### WORK ORDER
Within the records, say how many lines include the word "result"; the answer should be the number and no more.

### Stored dataset items
--- START ---

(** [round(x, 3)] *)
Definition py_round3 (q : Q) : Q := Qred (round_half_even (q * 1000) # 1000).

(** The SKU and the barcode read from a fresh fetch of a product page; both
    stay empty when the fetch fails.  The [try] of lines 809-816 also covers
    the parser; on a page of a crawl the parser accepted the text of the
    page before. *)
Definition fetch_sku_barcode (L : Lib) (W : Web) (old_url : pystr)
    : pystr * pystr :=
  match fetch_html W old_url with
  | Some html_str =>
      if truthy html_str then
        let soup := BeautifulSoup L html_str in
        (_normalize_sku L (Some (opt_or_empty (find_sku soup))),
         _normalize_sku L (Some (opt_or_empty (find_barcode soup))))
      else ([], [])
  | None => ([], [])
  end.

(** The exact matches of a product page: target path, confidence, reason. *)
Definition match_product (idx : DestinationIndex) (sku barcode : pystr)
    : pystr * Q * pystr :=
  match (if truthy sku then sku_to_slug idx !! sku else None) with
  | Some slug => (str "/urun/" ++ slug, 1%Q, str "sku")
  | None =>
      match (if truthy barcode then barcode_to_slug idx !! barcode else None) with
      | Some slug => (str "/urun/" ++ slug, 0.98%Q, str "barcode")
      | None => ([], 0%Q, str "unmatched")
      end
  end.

--- END ---
--- START ---

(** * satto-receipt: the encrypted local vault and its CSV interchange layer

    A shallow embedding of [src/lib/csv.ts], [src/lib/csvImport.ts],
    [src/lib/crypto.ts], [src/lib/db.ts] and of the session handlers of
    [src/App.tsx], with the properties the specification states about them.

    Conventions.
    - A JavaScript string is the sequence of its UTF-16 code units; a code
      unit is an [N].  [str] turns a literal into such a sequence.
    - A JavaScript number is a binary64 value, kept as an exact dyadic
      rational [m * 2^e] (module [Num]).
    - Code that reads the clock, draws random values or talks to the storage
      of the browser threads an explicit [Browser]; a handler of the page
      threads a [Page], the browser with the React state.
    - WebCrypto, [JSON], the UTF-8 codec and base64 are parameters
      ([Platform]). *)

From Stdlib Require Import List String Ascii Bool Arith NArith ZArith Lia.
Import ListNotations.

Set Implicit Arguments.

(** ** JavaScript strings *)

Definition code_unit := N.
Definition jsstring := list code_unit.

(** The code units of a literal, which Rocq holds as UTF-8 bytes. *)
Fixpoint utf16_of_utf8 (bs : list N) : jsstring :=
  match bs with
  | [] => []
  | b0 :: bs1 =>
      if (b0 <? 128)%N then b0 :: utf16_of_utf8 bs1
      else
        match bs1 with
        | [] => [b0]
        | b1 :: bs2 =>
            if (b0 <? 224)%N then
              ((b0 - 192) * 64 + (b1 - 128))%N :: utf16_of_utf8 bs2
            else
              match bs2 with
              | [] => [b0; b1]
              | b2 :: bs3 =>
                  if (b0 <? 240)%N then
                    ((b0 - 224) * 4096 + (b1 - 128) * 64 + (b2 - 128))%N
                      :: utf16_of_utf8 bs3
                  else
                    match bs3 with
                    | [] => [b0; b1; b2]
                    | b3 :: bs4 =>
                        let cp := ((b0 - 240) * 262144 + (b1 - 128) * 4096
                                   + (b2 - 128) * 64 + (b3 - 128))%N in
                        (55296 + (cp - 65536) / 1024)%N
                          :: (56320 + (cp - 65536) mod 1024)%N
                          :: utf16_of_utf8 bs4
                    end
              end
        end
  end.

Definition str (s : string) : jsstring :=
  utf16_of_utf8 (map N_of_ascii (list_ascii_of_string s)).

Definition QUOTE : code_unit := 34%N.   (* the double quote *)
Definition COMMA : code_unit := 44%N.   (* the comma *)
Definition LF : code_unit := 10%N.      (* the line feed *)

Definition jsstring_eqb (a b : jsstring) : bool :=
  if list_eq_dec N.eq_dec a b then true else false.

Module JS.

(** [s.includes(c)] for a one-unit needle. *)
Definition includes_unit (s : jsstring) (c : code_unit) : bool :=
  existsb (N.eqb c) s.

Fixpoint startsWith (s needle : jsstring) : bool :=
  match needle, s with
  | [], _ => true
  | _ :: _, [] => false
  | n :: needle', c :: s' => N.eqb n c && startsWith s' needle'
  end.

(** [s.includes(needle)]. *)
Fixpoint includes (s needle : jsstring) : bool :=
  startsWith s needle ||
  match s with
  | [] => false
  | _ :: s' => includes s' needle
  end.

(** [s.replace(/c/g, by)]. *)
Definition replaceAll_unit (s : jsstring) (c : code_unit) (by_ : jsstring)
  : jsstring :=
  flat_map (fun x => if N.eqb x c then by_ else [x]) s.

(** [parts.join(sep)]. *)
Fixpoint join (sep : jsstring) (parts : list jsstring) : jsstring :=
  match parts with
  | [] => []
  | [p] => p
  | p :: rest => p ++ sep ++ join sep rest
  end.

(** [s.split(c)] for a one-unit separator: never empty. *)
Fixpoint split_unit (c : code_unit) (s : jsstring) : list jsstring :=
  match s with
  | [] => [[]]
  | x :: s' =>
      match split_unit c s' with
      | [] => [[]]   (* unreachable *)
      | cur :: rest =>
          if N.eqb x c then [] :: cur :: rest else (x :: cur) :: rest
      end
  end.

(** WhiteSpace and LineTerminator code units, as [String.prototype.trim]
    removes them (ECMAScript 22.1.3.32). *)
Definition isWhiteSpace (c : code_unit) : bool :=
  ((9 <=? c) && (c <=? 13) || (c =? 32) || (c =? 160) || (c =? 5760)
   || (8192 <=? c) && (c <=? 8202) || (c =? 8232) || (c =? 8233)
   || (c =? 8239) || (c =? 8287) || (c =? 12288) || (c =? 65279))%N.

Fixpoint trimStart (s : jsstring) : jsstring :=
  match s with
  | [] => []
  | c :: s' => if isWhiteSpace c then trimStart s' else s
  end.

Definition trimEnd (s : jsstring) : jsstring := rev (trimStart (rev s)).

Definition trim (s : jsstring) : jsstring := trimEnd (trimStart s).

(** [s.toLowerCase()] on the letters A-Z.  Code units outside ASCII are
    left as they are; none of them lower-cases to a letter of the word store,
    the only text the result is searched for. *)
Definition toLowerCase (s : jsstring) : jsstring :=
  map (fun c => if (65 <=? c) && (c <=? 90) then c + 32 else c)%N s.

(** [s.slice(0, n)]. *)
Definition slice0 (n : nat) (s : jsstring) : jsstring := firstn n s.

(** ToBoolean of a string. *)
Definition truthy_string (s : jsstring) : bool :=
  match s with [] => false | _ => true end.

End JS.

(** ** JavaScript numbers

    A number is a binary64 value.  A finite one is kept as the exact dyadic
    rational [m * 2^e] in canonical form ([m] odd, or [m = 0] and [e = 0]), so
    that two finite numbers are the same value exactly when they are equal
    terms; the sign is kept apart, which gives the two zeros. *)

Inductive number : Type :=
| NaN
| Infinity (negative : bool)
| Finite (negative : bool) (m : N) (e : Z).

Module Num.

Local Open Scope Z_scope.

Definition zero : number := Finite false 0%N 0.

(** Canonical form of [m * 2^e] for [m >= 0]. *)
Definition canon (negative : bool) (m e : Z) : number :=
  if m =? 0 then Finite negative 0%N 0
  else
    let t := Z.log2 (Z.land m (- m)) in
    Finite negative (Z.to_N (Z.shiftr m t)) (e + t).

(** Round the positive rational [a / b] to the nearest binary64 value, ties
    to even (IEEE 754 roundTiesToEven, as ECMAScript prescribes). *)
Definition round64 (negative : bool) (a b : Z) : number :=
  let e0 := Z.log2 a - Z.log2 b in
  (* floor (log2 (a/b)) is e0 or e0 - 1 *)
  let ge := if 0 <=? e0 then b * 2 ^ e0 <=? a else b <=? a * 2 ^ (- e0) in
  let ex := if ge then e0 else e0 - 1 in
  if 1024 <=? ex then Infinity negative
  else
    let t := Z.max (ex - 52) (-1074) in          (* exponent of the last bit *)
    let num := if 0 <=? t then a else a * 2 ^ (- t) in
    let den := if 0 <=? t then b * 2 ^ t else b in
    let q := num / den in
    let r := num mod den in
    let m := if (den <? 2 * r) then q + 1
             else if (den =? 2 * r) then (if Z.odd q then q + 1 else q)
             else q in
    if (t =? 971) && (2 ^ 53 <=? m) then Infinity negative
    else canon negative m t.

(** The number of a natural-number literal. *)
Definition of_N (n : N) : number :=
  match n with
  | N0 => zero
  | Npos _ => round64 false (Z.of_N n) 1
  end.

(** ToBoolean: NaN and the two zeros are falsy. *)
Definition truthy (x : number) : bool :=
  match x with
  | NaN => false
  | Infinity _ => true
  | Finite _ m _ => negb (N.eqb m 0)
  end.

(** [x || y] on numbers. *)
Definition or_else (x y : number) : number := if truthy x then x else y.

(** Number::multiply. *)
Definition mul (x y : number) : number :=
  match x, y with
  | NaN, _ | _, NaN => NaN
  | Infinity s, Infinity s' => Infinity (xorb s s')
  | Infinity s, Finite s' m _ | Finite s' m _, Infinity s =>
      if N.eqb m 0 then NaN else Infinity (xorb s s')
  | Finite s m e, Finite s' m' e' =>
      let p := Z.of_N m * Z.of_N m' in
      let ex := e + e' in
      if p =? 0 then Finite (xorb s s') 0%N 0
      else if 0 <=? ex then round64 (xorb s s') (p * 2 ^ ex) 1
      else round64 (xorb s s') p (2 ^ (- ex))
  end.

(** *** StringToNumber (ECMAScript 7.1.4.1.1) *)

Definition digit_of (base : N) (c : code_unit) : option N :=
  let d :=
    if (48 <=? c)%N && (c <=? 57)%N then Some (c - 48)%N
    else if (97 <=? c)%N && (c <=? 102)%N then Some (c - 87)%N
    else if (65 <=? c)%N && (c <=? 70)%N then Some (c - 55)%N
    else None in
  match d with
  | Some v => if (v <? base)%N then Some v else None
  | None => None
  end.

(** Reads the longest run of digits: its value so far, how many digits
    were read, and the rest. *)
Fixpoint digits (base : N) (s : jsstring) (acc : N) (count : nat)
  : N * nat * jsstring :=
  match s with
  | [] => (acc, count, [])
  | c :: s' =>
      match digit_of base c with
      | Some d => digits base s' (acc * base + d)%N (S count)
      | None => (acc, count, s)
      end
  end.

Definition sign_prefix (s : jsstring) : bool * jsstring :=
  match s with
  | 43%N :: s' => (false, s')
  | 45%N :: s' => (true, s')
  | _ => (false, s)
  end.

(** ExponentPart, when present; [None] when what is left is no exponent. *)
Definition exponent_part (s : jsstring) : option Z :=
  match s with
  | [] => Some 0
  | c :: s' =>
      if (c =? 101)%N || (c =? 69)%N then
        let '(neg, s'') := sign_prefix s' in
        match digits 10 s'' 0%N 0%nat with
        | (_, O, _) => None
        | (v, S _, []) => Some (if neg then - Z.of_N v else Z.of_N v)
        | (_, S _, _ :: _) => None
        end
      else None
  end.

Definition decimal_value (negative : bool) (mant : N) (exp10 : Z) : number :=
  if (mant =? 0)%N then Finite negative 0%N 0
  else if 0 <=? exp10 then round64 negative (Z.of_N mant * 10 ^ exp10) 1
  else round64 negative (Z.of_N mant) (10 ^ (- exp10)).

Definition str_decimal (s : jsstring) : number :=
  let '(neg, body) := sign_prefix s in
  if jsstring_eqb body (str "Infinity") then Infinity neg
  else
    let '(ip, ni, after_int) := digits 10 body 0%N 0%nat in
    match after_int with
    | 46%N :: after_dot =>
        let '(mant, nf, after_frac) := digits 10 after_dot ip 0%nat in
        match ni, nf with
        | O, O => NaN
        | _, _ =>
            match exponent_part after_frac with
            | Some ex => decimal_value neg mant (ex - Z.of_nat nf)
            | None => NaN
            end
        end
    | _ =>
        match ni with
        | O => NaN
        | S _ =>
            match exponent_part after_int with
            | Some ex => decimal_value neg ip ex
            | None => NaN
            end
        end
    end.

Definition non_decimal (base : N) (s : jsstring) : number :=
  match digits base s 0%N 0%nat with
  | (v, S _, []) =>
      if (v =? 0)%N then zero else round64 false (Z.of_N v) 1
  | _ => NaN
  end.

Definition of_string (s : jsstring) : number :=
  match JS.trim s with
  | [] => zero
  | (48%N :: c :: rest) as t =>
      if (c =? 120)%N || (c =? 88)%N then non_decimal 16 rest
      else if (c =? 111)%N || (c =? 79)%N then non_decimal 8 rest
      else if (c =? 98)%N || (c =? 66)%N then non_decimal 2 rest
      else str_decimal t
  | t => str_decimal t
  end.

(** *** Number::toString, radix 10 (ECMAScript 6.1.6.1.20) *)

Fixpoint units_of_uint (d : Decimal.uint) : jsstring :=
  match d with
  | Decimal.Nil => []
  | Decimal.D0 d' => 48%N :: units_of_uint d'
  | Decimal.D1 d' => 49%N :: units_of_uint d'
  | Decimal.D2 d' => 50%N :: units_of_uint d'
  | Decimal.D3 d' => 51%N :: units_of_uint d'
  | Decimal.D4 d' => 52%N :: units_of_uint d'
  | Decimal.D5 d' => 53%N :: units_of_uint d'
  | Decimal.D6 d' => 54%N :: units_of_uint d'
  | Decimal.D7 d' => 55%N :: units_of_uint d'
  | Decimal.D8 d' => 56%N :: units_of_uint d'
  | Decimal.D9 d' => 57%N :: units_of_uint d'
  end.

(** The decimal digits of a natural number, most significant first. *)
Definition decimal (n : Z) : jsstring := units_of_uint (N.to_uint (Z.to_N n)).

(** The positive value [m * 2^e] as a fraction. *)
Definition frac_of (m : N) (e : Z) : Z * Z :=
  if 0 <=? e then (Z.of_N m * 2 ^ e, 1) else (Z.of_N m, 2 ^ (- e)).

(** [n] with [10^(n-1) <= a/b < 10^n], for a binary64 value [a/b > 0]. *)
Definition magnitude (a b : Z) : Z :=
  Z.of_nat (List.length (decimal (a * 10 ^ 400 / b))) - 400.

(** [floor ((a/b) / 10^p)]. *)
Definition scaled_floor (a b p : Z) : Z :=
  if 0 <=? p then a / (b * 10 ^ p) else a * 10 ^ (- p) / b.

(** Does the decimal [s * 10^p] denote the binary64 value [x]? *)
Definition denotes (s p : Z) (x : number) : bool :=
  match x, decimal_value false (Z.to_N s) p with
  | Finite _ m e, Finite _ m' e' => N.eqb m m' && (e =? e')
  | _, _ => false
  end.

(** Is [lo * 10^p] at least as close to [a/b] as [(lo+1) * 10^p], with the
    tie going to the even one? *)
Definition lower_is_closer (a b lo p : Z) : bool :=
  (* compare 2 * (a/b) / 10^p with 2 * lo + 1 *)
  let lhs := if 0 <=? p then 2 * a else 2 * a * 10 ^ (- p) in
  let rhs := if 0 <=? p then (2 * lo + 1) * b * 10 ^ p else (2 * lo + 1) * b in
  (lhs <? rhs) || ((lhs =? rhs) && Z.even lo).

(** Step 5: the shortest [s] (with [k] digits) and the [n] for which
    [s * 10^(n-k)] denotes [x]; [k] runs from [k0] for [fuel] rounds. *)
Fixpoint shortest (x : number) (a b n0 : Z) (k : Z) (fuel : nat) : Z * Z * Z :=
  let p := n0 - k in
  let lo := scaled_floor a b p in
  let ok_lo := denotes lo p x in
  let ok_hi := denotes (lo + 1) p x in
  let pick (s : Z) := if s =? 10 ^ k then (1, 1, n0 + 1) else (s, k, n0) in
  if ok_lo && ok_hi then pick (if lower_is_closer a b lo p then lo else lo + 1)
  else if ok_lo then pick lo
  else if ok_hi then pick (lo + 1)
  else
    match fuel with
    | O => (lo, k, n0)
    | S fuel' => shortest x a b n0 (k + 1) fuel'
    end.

--- END ---
--- START ---

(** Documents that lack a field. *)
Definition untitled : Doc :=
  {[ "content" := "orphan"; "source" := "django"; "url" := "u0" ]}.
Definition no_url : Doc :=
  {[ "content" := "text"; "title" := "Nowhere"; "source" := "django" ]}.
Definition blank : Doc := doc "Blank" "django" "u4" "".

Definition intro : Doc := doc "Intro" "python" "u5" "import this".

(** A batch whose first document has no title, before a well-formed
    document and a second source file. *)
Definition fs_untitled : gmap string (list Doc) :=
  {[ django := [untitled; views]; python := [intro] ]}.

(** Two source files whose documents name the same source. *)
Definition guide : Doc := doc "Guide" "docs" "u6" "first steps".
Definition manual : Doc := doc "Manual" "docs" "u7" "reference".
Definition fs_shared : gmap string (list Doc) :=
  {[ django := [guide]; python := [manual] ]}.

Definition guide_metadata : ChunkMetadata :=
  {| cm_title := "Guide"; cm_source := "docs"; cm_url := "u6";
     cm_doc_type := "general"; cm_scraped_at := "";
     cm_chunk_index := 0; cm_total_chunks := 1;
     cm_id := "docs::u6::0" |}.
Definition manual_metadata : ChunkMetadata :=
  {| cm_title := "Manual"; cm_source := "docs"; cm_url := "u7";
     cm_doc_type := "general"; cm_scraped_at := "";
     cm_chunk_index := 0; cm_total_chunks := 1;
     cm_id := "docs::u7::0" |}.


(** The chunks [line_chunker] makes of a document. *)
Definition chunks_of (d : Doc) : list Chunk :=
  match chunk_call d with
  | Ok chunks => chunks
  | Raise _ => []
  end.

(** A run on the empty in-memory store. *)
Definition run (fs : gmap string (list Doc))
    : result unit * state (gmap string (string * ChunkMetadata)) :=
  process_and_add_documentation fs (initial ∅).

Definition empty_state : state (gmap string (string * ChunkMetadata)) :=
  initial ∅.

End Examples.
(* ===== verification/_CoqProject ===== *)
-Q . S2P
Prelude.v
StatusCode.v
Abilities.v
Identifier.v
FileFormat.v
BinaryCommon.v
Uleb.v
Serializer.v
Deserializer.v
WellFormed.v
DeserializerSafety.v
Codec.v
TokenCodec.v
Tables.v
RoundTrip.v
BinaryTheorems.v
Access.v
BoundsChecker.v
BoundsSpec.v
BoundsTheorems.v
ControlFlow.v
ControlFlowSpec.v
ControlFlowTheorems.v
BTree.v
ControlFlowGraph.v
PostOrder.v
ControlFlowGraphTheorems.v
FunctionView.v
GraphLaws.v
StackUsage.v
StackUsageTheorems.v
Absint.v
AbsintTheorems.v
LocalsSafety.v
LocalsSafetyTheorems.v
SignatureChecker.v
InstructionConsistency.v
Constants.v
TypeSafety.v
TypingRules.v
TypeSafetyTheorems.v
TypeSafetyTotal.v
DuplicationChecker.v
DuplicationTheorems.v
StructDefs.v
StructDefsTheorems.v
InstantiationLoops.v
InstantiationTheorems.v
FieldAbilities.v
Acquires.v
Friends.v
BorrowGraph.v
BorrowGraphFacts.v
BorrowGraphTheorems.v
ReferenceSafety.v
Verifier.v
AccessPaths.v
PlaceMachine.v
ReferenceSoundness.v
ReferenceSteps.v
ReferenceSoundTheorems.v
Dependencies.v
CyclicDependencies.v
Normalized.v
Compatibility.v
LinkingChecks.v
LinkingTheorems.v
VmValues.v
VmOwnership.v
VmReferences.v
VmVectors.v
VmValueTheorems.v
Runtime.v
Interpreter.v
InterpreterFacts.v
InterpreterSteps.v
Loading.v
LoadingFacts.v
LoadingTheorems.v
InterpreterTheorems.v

--- END ---

### TASK RESPONSE
2